▶ [About this exercise]:
Go through the listing below and count the lines with "Htimes" in them. Only the count is needed.

▶ [Records shown]:
'''

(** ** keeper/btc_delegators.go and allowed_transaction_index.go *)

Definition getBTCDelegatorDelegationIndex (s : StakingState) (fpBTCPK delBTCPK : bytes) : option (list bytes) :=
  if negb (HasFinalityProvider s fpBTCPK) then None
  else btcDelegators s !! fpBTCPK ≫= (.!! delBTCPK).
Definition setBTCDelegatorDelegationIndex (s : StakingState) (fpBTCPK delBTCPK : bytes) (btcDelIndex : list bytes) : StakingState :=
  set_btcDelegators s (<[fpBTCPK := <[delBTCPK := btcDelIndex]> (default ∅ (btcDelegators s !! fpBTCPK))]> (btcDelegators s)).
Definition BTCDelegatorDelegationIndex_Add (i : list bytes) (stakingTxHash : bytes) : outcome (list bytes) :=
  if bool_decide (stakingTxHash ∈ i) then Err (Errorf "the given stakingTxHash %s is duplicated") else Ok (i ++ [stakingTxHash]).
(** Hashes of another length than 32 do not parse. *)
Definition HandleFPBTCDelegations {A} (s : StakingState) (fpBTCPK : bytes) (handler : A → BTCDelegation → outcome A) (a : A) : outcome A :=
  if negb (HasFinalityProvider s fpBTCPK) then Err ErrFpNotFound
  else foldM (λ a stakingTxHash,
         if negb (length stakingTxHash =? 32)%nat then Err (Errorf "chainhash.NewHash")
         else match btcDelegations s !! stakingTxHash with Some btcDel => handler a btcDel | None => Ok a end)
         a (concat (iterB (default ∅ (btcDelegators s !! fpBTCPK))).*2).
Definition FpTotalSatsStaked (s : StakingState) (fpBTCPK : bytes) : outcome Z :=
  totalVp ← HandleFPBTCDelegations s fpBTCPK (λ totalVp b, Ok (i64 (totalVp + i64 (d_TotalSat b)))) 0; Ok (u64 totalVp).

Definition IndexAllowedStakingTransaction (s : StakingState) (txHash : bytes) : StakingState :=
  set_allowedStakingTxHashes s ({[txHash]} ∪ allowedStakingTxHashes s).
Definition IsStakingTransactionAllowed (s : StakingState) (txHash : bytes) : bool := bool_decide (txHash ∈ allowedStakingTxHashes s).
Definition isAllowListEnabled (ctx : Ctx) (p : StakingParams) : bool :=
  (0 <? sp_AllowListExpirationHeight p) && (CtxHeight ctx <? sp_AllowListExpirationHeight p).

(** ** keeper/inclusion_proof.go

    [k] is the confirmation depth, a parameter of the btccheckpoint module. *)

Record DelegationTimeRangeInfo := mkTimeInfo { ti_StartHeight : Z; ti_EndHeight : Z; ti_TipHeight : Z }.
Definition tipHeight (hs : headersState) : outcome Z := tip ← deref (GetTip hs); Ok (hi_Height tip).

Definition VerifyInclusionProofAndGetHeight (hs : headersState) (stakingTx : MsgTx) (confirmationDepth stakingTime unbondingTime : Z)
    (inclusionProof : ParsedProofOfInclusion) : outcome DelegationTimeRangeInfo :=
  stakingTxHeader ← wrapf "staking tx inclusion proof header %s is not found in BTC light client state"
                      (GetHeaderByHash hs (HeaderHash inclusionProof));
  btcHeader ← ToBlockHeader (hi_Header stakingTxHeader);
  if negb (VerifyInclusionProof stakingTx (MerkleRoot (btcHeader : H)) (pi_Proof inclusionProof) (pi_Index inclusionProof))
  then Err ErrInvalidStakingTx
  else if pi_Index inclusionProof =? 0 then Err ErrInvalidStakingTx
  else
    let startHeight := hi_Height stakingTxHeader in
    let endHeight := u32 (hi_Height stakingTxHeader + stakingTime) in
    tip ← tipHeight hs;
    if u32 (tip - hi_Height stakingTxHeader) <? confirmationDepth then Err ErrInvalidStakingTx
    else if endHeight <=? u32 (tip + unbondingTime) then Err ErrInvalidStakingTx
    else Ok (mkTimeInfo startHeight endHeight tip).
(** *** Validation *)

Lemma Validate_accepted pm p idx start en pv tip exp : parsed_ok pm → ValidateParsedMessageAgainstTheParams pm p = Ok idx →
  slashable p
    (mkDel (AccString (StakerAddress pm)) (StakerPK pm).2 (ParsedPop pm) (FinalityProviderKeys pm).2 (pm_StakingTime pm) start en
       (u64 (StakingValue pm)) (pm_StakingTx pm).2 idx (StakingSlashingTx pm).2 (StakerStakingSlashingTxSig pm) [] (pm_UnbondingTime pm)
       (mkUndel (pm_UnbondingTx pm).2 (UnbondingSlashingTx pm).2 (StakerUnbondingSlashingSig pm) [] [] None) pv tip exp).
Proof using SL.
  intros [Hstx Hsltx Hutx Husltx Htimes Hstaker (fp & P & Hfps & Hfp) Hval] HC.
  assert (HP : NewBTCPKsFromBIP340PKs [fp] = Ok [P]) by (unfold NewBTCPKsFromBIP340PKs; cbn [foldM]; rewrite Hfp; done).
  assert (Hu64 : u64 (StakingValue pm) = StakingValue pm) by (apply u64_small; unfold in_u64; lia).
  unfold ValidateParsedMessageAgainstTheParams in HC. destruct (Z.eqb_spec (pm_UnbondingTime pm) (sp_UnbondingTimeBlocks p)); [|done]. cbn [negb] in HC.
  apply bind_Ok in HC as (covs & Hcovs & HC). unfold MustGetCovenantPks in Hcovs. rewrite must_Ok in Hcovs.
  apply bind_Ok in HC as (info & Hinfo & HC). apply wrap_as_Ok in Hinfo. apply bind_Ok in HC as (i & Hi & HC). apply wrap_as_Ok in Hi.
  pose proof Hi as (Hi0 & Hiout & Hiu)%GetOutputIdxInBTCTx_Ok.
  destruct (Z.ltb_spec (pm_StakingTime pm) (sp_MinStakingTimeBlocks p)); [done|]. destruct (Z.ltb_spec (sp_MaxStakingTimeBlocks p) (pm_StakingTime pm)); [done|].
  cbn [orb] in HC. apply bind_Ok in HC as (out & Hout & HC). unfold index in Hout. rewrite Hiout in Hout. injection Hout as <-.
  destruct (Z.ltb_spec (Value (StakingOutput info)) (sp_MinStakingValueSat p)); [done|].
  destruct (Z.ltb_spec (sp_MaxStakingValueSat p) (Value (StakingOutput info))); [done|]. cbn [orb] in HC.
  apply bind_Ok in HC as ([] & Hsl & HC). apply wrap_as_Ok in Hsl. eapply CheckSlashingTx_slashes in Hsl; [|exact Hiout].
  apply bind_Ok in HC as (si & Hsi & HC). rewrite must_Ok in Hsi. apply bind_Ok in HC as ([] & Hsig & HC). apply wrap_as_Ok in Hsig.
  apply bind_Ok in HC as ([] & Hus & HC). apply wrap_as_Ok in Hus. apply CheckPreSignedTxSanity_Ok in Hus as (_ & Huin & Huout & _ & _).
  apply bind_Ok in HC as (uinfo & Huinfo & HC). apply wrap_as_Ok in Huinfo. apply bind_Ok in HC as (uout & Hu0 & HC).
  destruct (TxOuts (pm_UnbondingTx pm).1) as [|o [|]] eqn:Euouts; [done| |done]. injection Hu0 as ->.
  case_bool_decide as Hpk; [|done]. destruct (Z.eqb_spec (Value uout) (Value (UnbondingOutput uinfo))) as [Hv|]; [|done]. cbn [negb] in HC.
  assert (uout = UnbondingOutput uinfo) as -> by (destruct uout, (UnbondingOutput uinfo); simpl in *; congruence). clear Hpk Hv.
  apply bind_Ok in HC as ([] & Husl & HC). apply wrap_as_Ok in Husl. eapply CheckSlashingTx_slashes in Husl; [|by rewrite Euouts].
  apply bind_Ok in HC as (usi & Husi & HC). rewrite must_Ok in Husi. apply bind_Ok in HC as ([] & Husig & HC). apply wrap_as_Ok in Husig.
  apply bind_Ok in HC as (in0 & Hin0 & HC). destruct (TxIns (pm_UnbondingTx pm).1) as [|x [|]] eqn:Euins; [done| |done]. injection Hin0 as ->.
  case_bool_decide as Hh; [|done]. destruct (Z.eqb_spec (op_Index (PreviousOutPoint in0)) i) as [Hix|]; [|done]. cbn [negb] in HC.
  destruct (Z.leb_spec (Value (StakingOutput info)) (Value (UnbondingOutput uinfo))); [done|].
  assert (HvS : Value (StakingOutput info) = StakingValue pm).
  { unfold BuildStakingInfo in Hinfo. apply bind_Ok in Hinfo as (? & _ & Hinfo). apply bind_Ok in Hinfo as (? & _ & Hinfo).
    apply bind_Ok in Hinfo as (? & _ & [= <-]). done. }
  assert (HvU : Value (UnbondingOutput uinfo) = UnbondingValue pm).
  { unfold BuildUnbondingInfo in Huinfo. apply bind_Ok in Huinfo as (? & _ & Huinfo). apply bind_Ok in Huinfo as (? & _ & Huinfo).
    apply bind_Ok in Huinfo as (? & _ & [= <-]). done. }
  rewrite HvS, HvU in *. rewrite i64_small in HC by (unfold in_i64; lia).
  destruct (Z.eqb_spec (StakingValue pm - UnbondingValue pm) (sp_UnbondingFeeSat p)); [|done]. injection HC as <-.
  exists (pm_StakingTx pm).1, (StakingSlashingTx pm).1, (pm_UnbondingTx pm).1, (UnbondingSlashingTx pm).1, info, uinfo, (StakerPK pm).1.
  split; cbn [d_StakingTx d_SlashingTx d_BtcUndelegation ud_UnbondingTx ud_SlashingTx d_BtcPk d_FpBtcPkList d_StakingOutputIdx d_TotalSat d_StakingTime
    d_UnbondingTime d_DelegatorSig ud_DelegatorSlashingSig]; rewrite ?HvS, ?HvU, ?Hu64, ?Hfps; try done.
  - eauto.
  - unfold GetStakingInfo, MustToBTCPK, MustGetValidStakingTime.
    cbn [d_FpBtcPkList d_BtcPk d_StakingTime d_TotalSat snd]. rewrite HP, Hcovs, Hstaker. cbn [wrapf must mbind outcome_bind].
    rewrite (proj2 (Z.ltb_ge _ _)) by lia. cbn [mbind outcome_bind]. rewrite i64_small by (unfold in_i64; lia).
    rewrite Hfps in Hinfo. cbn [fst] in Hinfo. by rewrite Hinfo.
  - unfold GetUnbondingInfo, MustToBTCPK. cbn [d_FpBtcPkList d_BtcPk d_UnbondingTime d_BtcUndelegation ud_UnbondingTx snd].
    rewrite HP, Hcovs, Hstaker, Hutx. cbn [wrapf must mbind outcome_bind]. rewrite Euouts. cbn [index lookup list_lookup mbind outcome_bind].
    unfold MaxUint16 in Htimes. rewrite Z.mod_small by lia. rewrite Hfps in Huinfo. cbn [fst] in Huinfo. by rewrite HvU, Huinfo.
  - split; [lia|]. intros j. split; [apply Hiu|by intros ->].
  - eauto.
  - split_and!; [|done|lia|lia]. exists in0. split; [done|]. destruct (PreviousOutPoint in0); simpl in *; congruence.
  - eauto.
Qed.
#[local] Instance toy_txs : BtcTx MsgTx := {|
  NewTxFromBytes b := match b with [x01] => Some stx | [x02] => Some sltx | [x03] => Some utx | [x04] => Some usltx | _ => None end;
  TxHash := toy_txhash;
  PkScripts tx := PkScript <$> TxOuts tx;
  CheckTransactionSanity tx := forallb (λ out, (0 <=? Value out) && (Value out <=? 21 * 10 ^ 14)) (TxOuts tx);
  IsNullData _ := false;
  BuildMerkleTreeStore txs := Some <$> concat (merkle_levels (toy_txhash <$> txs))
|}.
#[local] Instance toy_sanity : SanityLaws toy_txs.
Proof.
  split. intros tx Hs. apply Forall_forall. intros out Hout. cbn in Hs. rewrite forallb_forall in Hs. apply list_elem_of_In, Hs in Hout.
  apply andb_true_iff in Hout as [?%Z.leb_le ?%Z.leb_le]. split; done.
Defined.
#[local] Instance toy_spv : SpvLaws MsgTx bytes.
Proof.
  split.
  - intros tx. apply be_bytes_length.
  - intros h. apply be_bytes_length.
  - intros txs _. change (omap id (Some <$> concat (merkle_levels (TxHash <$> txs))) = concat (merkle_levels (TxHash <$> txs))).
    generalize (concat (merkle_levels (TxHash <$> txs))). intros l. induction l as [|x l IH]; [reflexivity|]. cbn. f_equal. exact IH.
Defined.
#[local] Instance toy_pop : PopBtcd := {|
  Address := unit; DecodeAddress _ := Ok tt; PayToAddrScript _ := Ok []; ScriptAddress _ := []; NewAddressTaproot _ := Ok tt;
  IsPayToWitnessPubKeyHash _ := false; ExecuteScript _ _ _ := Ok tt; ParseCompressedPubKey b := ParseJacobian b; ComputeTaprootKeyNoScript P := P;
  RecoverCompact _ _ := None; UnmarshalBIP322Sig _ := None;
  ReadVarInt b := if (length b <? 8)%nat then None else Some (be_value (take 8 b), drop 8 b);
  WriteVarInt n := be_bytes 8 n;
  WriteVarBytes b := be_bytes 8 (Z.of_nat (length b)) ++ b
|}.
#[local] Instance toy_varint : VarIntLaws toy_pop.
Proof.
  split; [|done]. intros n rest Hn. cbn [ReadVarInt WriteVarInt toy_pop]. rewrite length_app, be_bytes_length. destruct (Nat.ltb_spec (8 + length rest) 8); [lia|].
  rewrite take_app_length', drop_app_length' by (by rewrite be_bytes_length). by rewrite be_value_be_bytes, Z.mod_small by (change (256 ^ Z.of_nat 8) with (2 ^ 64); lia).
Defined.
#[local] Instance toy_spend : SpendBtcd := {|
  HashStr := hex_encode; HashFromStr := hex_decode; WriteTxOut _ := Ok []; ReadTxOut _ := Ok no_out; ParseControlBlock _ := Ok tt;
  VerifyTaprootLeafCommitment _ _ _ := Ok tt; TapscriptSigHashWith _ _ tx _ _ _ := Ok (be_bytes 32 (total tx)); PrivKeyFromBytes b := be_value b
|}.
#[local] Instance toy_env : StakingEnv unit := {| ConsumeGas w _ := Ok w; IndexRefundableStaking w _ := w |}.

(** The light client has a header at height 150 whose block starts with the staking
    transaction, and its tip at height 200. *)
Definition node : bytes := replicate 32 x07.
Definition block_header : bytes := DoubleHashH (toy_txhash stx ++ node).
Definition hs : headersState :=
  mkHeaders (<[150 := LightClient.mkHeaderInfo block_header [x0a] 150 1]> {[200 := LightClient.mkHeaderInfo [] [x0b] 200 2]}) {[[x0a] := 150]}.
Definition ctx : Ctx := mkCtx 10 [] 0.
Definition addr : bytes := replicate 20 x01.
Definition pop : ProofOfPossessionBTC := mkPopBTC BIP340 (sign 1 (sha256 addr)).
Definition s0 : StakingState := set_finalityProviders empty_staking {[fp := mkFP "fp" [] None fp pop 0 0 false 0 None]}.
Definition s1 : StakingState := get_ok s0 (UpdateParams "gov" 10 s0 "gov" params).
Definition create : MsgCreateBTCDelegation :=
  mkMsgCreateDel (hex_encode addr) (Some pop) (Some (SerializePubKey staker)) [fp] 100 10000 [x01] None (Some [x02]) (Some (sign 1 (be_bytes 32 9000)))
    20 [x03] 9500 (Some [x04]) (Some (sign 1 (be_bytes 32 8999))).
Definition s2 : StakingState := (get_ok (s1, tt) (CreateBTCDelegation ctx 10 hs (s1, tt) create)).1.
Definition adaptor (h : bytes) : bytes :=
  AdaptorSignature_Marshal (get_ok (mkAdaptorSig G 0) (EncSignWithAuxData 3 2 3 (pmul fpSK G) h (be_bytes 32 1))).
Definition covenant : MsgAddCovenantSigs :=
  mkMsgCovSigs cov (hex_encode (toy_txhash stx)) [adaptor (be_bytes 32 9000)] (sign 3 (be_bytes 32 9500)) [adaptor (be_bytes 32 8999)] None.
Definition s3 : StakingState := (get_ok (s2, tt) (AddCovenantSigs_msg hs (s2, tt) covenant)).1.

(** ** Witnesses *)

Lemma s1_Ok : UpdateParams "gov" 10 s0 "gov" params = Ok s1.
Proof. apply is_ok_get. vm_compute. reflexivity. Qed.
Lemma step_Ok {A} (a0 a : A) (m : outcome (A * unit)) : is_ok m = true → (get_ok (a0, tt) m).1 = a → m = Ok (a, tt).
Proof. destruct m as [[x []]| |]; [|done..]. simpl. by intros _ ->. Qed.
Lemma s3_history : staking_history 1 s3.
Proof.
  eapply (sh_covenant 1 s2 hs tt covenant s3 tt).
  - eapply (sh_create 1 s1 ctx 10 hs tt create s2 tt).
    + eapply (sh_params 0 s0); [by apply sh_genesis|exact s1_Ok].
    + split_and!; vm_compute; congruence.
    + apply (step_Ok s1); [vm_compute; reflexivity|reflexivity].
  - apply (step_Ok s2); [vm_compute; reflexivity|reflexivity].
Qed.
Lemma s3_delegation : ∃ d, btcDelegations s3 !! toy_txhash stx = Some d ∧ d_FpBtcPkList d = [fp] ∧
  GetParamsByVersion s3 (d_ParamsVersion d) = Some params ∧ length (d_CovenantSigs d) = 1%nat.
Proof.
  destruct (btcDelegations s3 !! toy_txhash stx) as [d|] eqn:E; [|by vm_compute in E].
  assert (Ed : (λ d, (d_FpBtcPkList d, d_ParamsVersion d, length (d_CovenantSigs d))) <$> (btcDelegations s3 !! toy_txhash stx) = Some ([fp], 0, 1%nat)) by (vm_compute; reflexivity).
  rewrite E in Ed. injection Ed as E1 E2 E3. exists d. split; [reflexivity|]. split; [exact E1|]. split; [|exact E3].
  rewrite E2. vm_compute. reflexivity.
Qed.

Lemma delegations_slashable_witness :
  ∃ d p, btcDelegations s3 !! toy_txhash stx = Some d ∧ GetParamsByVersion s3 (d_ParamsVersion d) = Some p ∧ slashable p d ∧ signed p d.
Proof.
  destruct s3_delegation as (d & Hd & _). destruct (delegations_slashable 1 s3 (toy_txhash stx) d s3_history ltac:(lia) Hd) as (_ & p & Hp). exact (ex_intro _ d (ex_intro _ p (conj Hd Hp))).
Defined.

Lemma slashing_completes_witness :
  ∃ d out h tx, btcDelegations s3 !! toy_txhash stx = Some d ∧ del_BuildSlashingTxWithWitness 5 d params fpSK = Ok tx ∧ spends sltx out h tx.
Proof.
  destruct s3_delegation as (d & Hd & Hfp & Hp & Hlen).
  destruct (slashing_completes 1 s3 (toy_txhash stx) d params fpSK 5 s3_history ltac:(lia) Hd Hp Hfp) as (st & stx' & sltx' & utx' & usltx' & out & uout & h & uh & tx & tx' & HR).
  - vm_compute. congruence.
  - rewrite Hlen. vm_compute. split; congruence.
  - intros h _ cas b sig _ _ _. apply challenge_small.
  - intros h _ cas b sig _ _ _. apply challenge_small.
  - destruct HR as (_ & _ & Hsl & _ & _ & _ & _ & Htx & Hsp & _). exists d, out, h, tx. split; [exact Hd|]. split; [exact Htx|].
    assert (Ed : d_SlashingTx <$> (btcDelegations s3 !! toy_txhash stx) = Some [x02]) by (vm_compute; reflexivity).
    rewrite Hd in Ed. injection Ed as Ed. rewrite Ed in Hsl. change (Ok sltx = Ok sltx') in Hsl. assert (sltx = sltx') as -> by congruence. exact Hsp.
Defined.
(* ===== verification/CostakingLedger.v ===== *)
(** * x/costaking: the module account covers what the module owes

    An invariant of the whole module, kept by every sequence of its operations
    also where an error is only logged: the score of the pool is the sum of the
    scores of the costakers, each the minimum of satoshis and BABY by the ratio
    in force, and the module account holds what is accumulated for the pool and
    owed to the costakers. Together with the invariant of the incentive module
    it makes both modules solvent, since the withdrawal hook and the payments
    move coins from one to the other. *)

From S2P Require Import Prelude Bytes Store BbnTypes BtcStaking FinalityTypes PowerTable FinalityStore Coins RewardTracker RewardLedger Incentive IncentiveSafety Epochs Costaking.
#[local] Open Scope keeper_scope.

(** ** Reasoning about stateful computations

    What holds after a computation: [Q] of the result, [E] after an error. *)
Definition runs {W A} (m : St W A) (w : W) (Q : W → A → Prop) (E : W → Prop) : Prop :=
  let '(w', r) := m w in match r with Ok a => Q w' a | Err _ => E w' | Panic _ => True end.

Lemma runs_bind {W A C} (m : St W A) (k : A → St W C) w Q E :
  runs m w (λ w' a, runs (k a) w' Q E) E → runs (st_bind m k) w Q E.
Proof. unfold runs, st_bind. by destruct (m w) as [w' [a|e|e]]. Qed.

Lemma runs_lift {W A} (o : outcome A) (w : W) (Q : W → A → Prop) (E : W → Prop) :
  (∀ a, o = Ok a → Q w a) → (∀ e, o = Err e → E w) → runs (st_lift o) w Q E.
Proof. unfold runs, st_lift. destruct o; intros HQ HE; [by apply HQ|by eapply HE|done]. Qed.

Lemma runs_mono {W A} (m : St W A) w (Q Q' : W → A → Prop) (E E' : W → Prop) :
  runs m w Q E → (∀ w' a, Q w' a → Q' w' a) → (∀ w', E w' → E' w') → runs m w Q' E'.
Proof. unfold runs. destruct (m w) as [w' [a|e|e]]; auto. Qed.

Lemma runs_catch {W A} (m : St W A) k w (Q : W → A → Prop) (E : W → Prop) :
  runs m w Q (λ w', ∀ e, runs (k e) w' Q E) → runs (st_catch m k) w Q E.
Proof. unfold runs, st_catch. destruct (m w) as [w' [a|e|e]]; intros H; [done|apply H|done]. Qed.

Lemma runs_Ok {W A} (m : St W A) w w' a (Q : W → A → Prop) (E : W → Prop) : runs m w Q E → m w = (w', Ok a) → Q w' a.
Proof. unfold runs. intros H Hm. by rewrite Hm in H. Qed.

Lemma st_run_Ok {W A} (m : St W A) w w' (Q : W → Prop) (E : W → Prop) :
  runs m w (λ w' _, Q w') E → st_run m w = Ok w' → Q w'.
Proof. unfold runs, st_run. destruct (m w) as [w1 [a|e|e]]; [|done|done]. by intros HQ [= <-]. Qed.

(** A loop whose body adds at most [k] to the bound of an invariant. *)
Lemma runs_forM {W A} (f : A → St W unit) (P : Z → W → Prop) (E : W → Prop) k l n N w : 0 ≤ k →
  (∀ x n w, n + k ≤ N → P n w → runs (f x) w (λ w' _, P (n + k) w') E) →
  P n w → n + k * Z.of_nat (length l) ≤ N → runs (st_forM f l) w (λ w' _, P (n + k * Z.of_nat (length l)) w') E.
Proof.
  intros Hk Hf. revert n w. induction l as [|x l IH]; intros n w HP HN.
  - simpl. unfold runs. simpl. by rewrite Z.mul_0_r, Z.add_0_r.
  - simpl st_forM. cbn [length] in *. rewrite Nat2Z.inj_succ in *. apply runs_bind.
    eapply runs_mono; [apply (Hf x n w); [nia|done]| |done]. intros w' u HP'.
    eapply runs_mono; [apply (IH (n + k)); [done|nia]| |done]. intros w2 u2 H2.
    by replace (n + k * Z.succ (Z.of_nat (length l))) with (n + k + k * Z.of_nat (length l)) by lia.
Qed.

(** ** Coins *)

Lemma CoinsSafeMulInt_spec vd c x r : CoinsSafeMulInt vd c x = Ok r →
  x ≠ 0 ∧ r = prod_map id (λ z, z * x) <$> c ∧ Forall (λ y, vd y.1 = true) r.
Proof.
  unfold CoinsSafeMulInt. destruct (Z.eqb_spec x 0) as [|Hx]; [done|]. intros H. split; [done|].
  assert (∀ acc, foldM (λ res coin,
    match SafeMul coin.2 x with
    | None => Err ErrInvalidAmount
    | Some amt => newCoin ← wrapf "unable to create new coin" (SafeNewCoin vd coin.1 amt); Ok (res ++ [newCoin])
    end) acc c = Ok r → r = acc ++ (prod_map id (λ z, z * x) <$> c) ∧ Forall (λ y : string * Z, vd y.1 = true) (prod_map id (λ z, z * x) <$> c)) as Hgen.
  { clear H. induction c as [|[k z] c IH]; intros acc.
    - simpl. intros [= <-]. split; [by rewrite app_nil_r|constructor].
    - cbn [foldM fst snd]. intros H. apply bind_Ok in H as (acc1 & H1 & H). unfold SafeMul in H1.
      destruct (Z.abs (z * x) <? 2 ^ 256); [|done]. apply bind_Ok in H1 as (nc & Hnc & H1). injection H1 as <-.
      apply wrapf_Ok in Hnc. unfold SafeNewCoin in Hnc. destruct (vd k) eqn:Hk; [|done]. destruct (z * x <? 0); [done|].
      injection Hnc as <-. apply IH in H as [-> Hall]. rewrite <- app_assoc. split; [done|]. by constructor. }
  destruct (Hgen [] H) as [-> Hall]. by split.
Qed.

'''

▶ [Expected answer]:
2